The particle-in-cell code Warp was used to track a 1 µA stream of 25 keV protons through a novel numerical DWA model. This model consists of: (i) a multipole expansion describing the spatial distribution of each field, (ii) a time profile (1 ns FWHM) describing the ramp-up, linear variation Γ', and ramp-down of each field, and (iii) a set of differential equations used to describe the reference trajectory, i.e. the dynamics of an idealized fictitious particle, and to coordinate the relative timing of each field. See Figure 1. The phase space distributions and their second moments were tracked through a 15 cm (150 modules), 10 MeV/m DWA segment (representative of a pre-accelerator) and compared for Γ [-2,2] MeV/m/ns.


Results

For all Γ', acceleration up to the final reference energy of the DWA segment (1.5 MeV) was demonstrated. However, significant differences were observed in the phase space distributions, especially in the vicinity of the reference trajectory. We define the outer boundary of this region as a maximum allowed energy deviation from the reference energy, i.e. an energy cutoff. As this boundary is not clearly defined, energy cutoffs between 0.5% and 10% were considered. The following trends were visible for all applied cutoffs, with the effects larger for stricter cutoffs.

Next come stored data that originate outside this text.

(** C8 (amended): with the admin key, creating or updating an event whose
    [short_info] has a carriage return or a line feed fails request
    validation and nothing is stored.  A [short_info] without them and of at
    most 255 characters passes; when moreover the title, the [short_info]
    and the cover URL encode as UTF-8, creation stores the event with it,
    and an update stores it in the event of the given identifier, or fails
    with 404 when there is no such event and the identifier fits a signed
    64-bit integer. *)
Theorem event_short_info_single_line (rt : Runtime) (event_id : Z)
    (payload : EventCreate) (w : World) :
  let v := ec_short_info payload in
  let create := serve rt (Some ADMIN_API_KEY) (POST_admin_events payload) w in
  let update :=
    serve rt (Some ADMIN_API_KEY) (PUT_admin_events event_id payload) w in
  (has_line_break v = true ->
     create = (Err RequestValidationError, w)
     /\ update = (Err RequestValidationError, w)
     /\ kind_of RequestValidationError = ValidationError)
  /\ (has_line_break v = false -> (length v <= 255)%nat ->
      event_text_ok payload = true ->
      (let e := created_event (database w) payload in
       create =
         (if event_out_ok rt e then Ok (EventItem e)
          else Err InternalServerError,
          mkWorld (set_events (fun t => t ++ [e]) (database w)) (media w))
       /\ Event.short_info e = v)
      /\ (let e := updated_event event_id payload in
          (event_exists event_id (database w) = true ->
           update =
             (if event_out_ok rt e then Ok (EventItem e)
              else Err InternalServerError,
              mkWorld (set_events
                         (update_by Event.id event_id (fun _ => e))
                         (database w))
                      (media w)))
          /\ (event_exists event_id (database w) = false ->
              sqlite_int_ok event_id = true ->
              update =
                (Err (HTTPException 404 (py "Мероприятие не найдено")), w)
              /\ kind_of (HTTPException 404 (py "Мероприятие не найдено"))
                 = NotFound)
          /\ Event.short_info e = v)).
Proof.
  intros v create update. subst v create update.
  rewrite serve_create_event, serve_update_event. split.
  - intros Hbreak. rewrite Hbreak, orb_true_r. repeat split.
  - intros Hline Hlen Htext. rewrite Hline, orb_false_r.
    apply Nat.ltb_ge in Hlen. rewrite Hlen, Htext. cbv zeta.
    split; [split; reflexivity|]. split; [|split; [|reflexivity]].
    + intros Hex. unfold event_exists in Hex.
      destruct (first_by Event.id event_id (events (database w))) eqn:E;
        [reflexivity|].
      apply first_by_none in E. congruence.
    + intros Hno Hfit. unfold event_exists in Hno.
      apply first_by_none in Hno. rewrite Hno, Hfit. split; reflexivity.
Qed.

Lemma event_short_info_single_line_witness :
  (serve Sample.rt (Some ADMIN_API_KEY)
     (POST_admin_events
        (mkEventCreate (py "Fair") 739000 [72; 105; 10; 33]%N None))
     Sample.world
   = (Err RequestValidationError, Sample.world)
   /\ serve Sample.rt (Some ADMIN_API_KEY)
        (PUT_admin_events 1
           (mkEventCreate (py "Fair") 739000 [72; 105; 10; 33]%N None))
        Sample.world
      = (Err RequestValidationError, Sample.world)
   /\ kind_of RequestValidationError = ValidationError)
  /\ events (database (snd (serve Sample.rt (Some ADMIN_API_KEY)
       (POST_admin_events (mkEventCreate (py "Fair") 739000 (py "Hi!") None))
       Sample.world)))
     = [Event.mk 1 (py "Fair") 739000 (py "Hi!") None]
  /\ serve Sample.rt (Some ADMIN_API_KEY)
       (PUT_admin_events 4 (mkEventCreate (py "Fair") 739000 (py "Hi!") None))
       Sample.world
     = (Err (HTTPException 404 (py "Мероприятие не найдено")), Sample.world).
Proof.
  split; [|split].
  - apply (proj1 (event_short_info_single_line Sample.rt 1
             (mkEventCreate (py "Fair") 739000 [72; 105; 10; 33]%N None)
             Sample.world)).
    reflexivity.
  - destruct (proj2 (event_short_info_single_line Sample.rt 1
               (mkEventCreate (py "Fair") 739000 (py "Hi!") None)
               Sample.world) eq_refl ltac:(vm_compute; lia) eq_refl)
      as [[Hcreate _] _].
    rewrite Hcreate. reflexivity.
  - destruct (proj2 (event_short_info_single_line Sample.rt 4
               (mkEventCreate (py "Fair") 739000 (py "Hi!") None)
               Sample.world) eq_refl ltac:(vm_compute; lia) eq_refl)
      as [_ (_ & Hmissing & _)].
    apply Hmissing; reflexivity.
Defined.

(** ** Navigation *)

Lemma nav_items_plain (item : NavItem) :
  item ∈ nav_items -> nav_is_active item = false /\ nav_id item <> [].
Proof.
  revert item. apply Forall_forall.
  repeat constructor; discriminate.
Qed.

Compared to the baseline (Γ'=0), a Γ'>0 led to higher bunch charge, reduced temporal width, and a weaker (less negative) correlation between deviations in particle arrival time and energy. For Γ'<0, the trends were inverted. In both cases, the effects increased with the magnitude of Γ'. See Table 1.


Conceptually, for Γ'>0, particles that arrive later than the reference particle at a given point experience a larger field, while those that arrive earlier experience a weaker field. Due to the linear variation, the larger the temporal deviation, the stronger this corrective force. As a result, a set of stable orbits is established about the reference trajectory in time-energy (i.e. longitudinal) phase space. For Γ'<0, existing deviations are exacerbated rather than diminished. The resulting divergence in time-energy space leads to fewer accelerated particles, increased temporal width, and a stronger time-energy correlation.

Conclusion

These data demonstrate that while time-varying fields are not necessary for acceleration over short distances, a positive linear time variation leads to longitudinal stability in the vicinity of the reference trajectory. This is important for the design of a DWA-based PT device.